Task to complete:
The full set of entries should be repeated without a single change.

(Records from a collection)
________

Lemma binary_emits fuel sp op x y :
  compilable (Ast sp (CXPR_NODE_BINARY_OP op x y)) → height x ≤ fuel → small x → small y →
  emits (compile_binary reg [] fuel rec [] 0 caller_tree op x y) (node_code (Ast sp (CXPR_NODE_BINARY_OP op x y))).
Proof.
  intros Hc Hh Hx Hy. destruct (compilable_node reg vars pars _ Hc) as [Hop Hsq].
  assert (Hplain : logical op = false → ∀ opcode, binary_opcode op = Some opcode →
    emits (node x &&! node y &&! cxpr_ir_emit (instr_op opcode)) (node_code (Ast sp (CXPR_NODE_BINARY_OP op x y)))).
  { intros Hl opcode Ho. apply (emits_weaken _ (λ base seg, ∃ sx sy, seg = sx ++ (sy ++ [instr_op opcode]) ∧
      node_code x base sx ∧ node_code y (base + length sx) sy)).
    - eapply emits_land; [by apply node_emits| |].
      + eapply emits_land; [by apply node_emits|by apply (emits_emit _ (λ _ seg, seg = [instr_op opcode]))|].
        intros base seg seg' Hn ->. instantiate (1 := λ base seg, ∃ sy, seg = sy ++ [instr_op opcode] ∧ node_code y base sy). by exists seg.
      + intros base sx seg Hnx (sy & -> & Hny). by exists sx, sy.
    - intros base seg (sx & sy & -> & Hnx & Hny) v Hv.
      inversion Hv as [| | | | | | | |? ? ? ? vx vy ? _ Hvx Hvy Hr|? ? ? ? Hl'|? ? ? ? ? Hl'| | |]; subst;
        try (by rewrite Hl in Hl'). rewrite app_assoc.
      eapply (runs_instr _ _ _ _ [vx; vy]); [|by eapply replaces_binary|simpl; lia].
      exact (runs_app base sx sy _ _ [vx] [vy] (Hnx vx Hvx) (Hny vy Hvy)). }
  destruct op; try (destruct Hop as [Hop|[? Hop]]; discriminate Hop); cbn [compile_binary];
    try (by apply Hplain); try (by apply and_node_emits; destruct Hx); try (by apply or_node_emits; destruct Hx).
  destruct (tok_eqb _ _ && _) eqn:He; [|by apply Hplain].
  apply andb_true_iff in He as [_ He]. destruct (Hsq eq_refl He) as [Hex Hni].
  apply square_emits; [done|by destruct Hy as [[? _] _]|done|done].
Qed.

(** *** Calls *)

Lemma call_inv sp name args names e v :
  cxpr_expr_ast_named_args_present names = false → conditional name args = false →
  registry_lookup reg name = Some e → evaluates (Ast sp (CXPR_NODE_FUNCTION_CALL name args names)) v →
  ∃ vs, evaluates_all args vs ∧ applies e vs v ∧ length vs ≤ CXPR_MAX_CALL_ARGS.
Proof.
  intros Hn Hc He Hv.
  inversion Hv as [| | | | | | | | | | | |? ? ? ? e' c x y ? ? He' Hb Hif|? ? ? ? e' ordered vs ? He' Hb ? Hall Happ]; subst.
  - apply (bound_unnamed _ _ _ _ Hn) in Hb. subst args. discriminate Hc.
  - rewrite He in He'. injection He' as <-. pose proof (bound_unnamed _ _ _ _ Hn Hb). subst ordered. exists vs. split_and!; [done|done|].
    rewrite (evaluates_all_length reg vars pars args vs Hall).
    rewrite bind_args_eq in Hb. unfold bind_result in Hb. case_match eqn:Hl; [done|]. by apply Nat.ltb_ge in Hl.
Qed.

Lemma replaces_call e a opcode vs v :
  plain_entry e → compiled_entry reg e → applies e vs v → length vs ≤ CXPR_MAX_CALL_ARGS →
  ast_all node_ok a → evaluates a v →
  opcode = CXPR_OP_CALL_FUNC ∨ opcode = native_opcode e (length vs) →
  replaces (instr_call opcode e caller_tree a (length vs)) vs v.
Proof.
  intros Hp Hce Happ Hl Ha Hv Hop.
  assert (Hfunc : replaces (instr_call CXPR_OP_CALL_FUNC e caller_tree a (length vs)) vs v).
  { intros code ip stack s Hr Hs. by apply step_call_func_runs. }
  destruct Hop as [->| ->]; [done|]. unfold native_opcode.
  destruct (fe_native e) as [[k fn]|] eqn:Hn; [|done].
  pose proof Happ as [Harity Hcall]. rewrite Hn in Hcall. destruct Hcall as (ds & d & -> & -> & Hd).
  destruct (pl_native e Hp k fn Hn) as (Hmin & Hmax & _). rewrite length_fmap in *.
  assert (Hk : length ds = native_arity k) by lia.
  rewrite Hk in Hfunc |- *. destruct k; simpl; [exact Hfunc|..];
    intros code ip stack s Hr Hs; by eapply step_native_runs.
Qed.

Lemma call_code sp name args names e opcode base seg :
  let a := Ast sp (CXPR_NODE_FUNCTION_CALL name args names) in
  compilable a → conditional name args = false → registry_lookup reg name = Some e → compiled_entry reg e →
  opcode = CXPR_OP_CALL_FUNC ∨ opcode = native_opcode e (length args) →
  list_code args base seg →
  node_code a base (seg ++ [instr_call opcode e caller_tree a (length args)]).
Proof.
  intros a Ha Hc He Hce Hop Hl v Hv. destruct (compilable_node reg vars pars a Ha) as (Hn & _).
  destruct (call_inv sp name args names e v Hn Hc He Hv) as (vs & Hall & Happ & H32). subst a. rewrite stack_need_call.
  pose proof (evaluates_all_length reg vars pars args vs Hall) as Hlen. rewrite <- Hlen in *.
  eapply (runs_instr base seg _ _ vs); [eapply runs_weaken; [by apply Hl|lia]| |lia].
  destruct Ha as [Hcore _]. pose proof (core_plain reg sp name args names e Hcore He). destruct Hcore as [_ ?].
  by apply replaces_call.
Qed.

________

Output:
Lemma binary_emits fuel sp op x y :
  compilable (Ast sp (CXPR_NODE_BINARY_OP op x y)) → height x ≤ fuel → small x → small y →
  emits (compile_binary reg [] fuel rec [] 0 caller_tree op x y) (node_code (Ast sp (CXPR_NODE_BINARY_OP op x y))).
Proof.
  intros Hc Hh Hx Hy. destruct (compilable_node reg vars pars _ Hc) as [Hop Hsq].
  assert (Hplain : logical op = false → ∀ opcode, binary_opcode op = Some opcode →
    emits (node x &&! node y &&! cxpr_ir_emit (instr_op opcode)) (node_code (Ast sp (CXPR_NODE_BINARY_OP op x y)))).
  { intros Hl opcode Ho. apply (emits_weaken _ (λ base seg, ∃ sx sy, seg = sx ++ (sy ++ [instr_op opcode]) ∧
      node_code x base sx ∧ node_code y (base + length sx) sy)).
    - eapply emits_land; [by apply node_emits| |].
      + eapply emits_land; [by apply node_emits|by apply (emits_emit _ (λ _ seg, seg = [instr_op opcode]))|].
        intros base seg seg' Hn ->. instantiate (1 := λ base seg, ∃ sy, seg = sy ++ [instr_op opcode] ∧ node_code y base sy). by exists seg.
      + intros base sx seg Hnx (sy & -> & Hny). by exists sx, sy.
    - intros base seg (sx & sy & -> & Hnx & Hny) v Hv.
      inversion Hv as [| | | | | | | |? ? ? ? vx vy ? _ Hvx Hvy Hr|? ? ? ? Hl'|? ? ? ? ? Hl'| | |]; subst;
        try (by rewrite Hl in Hl'). rewrite app_assoc.
      eapply (runs_instr _ _ _ _ [vx; vy]); [|by eapply replaces_binary|simpl; lia].
      exact (runs_app base sx sy _ _ [vx] [vy] (Hnx vx Hvx) (Hny vy Hvy)). }
  destruct op; try (destruct Hop as [Hop|[? Hop]]; discriminate Hop); cbn [compile_binary];
    try (by apply Hplain); try (by apply and_node_emits; destruct Hx); try (by apply or_node_emits; destruct Hx).
  destruct (tok_eqb _ _ && _) eqn:He; [|by apply Hplain].
  apply andb_true_iff in He as [_ He]. destruct (Hsq eq_refl He) as [Hex Hni].
  apply square_emits; [done|by destruct Hy as [[? _] _]|done|done].
Qed.

(** *** Calls *)

Lemma call_inv sp name args names e v :
  cxpr_expr_ast_named_args_present names = false → conditional name args = false →
  registry_lookup reg name = Some e → evaluates (Ast sp (CXPR_NODE_FUNCTION_CALL name args names)) v →
  ∃ vs, evaluates_all args vs ∧ applies e vs v ∧ length vs ≤ CXPR_MAX_CALL_ARGS.
Proof.
  intros Hn Hc He Hv.
  inversion Hv as [| | | | | | | | | | | |? ? ? ? e' c x y ? ? He' Hb Hif|? ? ? ? e' ordered vs ? He' Hb ? Hall Happ]; subst.
  - apply (bound_unnamed _ _ _ _ Hn) in Hb. subst args. discriminate Hc.
  - rewrite He in He'. injection He' as <-. pose proof (bound_unnamed _ _ _ _ Hn Hb). subst ordered. exists vs. split_and!; [done|done|].
    rewrite (evaluates_all_length reg vars pars args vs Hall).
    rewrite bind_args_eq in Hb. unfold bind_result in Hb. case_match eqn:Hl; [done|]. by apply Nat.ltb_ge in Hl.
Qed.

Lemma replaces_call e a opcode vs v :
  plain_entry e → compiled_entry reg e → applies e vs v → length vs ≤ CXPR_MAX_CALL_ARGS →
  ast_all node_ok a → evaluates a v →
  opcode = CXPR_OP_CALL_FUNC ∨ opcode = native_opcode e (length vs) →
  replaces (instr_call opcode e caller_tree a (length vs)) vs v.
Proof.
  intros Hp Hce Happ Hl Ha Hv Hop.
  assert (Hfunc : replaces (instr_call CXPR_OP_CALL_FUNC e caller_tree a (length vs)) vs v).
  { intros code ip stack s Hr Hs. by apply step_call_func_runs. }
  destruct Hop as [->| ->]; [done|]. unfold native_opcode.
  destruct (fe_native e) as [[k fn]|] eqn:Hn; [|done].
  pose proof Happ as [Harity Hcall]. rewrite Hn in Hcall. destruct Hcall as (ds & d & -> & -> & Hd).
  destruct (pl_native e Hp k fn Hn) as (Hmin & Hmax & _). rewrite length_fmap in *.
  assert (Hk : length ds = native_arity k) by lia.
  rewrite Hk in Hfunc |- *. destruct k; simpl; [exact Hfunc|..];
    intros code ip stack s Hr Hs; by eapply step_native_runs.
Qed.

Lemma call_code sp name args names e opcode base seg :
  let a := Ast sp (CXPR_NODE_FUNCTION_CALL name args names) in
  compilable a → conditional name args = false → registry_lookup reg name = Some e → compiled_entry reg e →
  opcode = CXPR_OP_CALL_FUNC ∨ opcode = native_opcode e (length args) →
  list_code args base seg →
  node_code a base (seg ++ [instr_call opcode e caller_tree a (length args)]).
Proof.
  intros a Ha Hc He Hce Hop Hl v Hv. destruct (compilable_node reg vars pars a Ha) as (Hn & _).
  destruct (call_inv sp name args names e v Hn Hc He Hv) as (vs & Hall & Happ & H32). subst a. rewrite stack_need_call.
  pose proof (evaluates_all_length reg vars pars args vs Hall) as Hlen. rewrite <- Hlen in *.
  eapply (runs_instr base seg _ _ vs); [eapply runs_weaken; [by apply Hl|lia]| |lia].
  destruct Ha as [Hcore _]. pose proof (core_plain reg sp name args names e Hcore He). destruct Hcore as [_ ?].
  by apply replaces_call.
Qed.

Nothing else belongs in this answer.